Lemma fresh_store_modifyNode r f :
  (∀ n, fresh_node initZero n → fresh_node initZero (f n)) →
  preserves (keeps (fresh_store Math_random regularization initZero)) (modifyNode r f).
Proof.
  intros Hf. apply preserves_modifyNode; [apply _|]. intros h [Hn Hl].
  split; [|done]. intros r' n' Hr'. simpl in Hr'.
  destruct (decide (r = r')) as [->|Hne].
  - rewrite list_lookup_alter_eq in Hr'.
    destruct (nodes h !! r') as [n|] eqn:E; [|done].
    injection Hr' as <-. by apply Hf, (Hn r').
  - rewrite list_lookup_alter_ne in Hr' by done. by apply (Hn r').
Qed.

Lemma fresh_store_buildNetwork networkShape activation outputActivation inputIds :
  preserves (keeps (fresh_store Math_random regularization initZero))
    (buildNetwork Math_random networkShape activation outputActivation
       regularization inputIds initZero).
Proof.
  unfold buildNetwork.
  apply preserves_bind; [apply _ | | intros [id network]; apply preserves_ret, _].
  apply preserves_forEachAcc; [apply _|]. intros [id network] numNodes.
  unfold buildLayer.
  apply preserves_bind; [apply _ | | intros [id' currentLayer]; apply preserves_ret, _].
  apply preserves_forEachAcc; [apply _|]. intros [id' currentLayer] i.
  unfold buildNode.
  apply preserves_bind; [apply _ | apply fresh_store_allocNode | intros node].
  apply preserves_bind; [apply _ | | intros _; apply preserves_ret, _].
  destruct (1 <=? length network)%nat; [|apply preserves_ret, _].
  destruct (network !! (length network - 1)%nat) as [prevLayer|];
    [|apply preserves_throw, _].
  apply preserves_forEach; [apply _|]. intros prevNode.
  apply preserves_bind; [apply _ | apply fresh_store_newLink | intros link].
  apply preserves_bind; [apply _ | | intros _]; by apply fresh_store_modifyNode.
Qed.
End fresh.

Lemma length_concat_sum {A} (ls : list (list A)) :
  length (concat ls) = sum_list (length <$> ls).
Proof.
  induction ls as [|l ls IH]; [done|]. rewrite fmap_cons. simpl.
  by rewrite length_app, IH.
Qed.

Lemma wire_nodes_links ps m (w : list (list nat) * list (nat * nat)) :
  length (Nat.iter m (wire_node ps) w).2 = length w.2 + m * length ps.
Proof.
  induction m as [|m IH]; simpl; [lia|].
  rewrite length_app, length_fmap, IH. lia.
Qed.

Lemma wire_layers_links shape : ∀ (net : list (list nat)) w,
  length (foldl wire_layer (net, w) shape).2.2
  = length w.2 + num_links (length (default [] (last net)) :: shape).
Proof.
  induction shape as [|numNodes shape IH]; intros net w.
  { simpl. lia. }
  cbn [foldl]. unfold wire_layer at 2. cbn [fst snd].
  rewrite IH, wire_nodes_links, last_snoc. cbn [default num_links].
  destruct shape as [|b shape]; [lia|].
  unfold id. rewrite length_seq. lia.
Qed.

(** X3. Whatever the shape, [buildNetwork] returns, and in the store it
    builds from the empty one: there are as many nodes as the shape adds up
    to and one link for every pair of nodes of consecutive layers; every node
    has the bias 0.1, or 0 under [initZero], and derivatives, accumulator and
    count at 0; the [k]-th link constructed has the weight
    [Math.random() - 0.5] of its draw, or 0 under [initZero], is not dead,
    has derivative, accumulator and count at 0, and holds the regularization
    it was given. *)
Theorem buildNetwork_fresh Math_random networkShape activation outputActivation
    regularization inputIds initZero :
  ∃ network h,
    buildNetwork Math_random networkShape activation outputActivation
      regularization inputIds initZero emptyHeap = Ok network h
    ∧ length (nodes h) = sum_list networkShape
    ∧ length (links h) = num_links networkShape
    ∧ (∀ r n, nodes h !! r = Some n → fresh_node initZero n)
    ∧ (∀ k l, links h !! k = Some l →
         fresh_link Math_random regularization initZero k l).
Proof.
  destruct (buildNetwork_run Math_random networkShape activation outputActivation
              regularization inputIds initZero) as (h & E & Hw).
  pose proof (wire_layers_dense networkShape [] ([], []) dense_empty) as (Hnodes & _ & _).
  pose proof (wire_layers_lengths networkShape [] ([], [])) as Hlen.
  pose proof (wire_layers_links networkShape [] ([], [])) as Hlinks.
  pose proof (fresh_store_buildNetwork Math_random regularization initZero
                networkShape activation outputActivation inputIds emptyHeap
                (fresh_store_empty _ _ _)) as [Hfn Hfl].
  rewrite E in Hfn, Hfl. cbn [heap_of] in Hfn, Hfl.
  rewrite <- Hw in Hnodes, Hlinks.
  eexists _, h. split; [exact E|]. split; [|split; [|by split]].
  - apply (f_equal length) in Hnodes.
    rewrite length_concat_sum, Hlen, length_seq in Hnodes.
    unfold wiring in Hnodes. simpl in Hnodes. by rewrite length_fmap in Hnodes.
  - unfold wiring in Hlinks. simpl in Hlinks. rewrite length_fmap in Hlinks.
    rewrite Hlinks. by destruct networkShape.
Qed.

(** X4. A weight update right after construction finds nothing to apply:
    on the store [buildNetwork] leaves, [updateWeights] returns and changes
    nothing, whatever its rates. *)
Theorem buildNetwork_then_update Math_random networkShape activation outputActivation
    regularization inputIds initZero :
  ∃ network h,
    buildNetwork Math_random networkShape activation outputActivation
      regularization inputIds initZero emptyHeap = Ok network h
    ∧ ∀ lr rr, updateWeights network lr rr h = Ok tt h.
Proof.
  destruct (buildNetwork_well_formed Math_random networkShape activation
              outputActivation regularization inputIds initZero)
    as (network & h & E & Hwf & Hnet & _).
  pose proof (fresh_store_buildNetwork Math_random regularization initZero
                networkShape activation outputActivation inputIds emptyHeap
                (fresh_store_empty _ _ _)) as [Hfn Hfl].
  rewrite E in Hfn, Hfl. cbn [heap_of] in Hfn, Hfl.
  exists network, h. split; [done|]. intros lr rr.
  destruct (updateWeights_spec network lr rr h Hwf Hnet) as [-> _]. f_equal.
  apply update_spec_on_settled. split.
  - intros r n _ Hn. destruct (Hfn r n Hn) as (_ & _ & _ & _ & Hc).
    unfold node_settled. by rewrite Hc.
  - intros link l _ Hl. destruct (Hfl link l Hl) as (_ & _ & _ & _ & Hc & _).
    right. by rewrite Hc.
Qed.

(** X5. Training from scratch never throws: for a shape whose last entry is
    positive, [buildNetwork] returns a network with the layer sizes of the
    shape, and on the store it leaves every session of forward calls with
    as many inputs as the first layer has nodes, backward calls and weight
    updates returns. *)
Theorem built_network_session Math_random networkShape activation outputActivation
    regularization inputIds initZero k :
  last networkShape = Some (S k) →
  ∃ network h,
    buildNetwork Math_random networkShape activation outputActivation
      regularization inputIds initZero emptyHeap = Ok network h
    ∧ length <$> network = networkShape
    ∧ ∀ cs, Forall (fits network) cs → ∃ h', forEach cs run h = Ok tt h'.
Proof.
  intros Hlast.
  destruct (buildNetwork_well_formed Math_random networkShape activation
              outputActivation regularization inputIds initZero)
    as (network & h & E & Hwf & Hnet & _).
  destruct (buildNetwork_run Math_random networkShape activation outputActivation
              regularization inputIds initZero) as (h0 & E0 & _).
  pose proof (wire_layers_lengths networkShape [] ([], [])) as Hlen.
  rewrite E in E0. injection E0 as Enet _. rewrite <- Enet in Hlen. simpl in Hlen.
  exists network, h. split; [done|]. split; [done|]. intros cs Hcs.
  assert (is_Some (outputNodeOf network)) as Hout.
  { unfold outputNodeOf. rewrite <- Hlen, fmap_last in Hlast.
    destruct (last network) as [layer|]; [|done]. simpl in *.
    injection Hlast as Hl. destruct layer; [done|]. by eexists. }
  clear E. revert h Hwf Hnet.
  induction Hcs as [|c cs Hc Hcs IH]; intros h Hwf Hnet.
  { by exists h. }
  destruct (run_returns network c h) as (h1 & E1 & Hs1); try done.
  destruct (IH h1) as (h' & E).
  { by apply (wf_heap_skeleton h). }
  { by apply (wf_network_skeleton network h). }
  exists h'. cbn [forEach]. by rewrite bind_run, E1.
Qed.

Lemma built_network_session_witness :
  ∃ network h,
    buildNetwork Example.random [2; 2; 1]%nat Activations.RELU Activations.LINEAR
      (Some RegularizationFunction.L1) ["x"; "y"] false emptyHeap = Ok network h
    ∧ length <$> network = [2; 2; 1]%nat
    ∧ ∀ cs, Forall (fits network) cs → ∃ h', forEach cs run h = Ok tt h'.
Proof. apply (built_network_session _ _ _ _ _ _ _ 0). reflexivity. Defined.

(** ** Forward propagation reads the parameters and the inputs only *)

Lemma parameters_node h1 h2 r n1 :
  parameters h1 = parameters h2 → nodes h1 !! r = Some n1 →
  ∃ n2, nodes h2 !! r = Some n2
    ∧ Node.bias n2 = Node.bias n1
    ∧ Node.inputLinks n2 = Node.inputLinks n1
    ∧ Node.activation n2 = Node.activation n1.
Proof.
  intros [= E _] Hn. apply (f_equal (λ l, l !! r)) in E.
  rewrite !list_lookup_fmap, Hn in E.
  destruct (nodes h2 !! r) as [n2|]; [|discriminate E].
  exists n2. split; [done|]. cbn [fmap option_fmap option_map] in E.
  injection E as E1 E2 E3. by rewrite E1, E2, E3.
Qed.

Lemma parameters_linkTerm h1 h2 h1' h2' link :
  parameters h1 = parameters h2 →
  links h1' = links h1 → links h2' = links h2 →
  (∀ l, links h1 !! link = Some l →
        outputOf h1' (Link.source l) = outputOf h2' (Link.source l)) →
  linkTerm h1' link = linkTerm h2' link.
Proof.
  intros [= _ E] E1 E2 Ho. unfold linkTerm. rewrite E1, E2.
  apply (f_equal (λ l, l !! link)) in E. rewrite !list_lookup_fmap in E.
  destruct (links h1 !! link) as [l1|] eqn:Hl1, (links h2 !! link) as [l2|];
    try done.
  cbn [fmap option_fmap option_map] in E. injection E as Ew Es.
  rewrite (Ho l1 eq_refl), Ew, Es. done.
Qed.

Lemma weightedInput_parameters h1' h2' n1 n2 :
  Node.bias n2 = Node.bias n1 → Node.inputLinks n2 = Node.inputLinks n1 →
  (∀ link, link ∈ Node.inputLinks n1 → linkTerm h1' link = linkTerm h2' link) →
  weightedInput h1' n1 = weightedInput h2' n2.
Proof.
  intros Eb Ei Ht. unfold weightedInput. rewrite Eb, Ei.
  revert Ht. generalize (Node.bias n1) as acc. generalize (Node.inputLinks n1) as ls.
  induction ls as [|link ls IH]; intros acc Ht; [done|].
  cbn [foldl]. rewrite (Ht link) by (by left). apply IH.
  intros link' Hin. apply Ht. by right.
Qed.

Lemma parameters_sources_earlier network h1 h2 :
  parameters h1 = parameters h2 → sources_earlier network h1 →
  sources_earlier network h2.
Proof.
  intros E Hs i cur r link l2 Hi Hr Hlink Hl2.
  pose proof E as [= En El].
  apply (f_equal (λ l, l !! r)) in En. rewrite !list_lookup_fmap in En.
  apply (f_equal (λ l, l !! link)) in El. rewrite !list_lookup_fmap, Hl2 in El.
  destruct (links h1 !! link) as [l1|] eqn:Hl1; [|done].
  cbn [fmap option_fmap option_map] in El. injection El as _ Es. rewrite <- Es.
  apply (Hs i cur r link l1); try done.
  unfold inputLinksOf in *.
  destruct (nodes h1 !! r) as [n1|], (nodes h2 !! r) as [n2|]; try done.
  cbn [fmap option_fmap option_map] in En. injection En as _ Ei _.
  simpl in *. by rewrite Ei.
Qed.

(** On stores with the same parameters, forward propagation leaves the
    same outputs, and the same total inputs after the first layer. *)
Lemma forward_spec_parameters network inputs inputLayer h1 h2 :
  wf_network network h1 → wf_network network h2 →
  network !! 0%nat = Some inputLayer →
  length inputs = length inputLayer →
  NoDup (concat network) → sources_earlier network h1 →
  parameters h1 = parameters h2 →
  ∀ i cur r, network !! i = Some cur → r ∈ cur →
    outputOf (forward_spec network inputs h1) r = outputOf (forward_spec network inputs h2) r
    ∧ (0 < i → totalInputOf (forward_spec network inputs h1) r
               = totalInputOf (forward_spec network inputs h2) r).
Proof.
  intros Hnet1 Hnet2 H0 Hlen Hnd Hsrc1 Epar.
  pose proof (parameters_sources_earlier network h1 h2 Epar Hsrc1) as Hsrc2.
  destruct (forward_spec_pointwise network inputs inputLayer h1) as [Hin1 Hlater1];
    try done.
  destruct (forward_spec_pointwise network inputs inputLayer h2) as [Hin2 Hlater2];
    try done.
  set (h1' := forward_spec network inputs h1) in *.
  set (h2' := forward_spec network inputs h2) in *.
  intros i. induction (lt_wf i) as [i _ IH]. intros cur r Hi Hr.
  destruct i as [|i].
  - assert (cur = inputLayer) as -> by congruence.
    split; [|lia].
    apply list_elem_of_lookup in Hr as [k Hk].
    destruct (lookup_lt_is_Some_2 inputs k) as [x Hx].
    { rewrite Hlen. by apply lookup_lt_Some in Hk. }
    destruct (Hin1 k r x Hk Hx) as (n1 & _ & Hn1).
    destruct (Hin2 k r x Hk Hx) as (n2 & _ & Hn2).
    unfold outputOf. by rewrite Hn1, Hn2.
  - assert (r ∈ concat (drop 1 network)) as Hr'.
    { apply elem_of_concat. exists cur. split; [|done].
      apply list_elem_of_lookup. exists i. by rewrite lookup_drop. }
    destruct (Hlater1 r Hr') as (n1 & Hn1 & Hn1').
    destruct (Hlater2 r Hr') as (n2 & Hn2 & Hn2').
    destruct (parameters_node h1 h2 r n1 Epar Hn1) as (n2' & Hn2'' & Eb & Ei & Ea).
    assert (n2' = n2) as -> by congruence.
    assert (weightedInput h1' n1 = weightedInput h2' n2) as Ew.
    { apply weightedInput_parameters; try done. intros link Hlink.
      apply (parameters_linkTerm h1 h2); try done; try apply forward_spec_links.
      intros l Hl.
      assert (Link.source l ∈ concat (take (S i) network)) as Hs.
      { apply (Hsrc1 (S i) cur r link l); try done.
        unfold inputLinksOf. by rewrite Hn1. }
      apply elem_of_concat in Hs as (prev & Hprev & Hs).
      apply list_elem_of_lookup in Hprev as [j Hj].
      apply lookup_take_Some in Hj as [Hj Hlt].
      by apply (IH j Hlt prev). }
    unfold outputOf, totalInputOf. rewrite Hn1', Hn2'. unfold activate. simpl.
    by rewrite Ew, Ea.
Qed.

============================================================

Take the listing above from its first line through the line containing "split; [|done]. intros", and transcribe that stretch exactly, with no other lines.

▶ _Output_:
Lemma fresh_store_modifyNode r f :
  (∀ n, fresh_node initZero n → fresh_node initZero (f n)) →
  preserves (keeps (fresh_store Math_random regularization initZero)) (modifyNode r f).
Proof.
  intros Hf. apply preserves_modifyNode; [apply _|]. intros h [Hn Hl].
  split; [|done]. intros r' n' Hr'. simpl in Hr'.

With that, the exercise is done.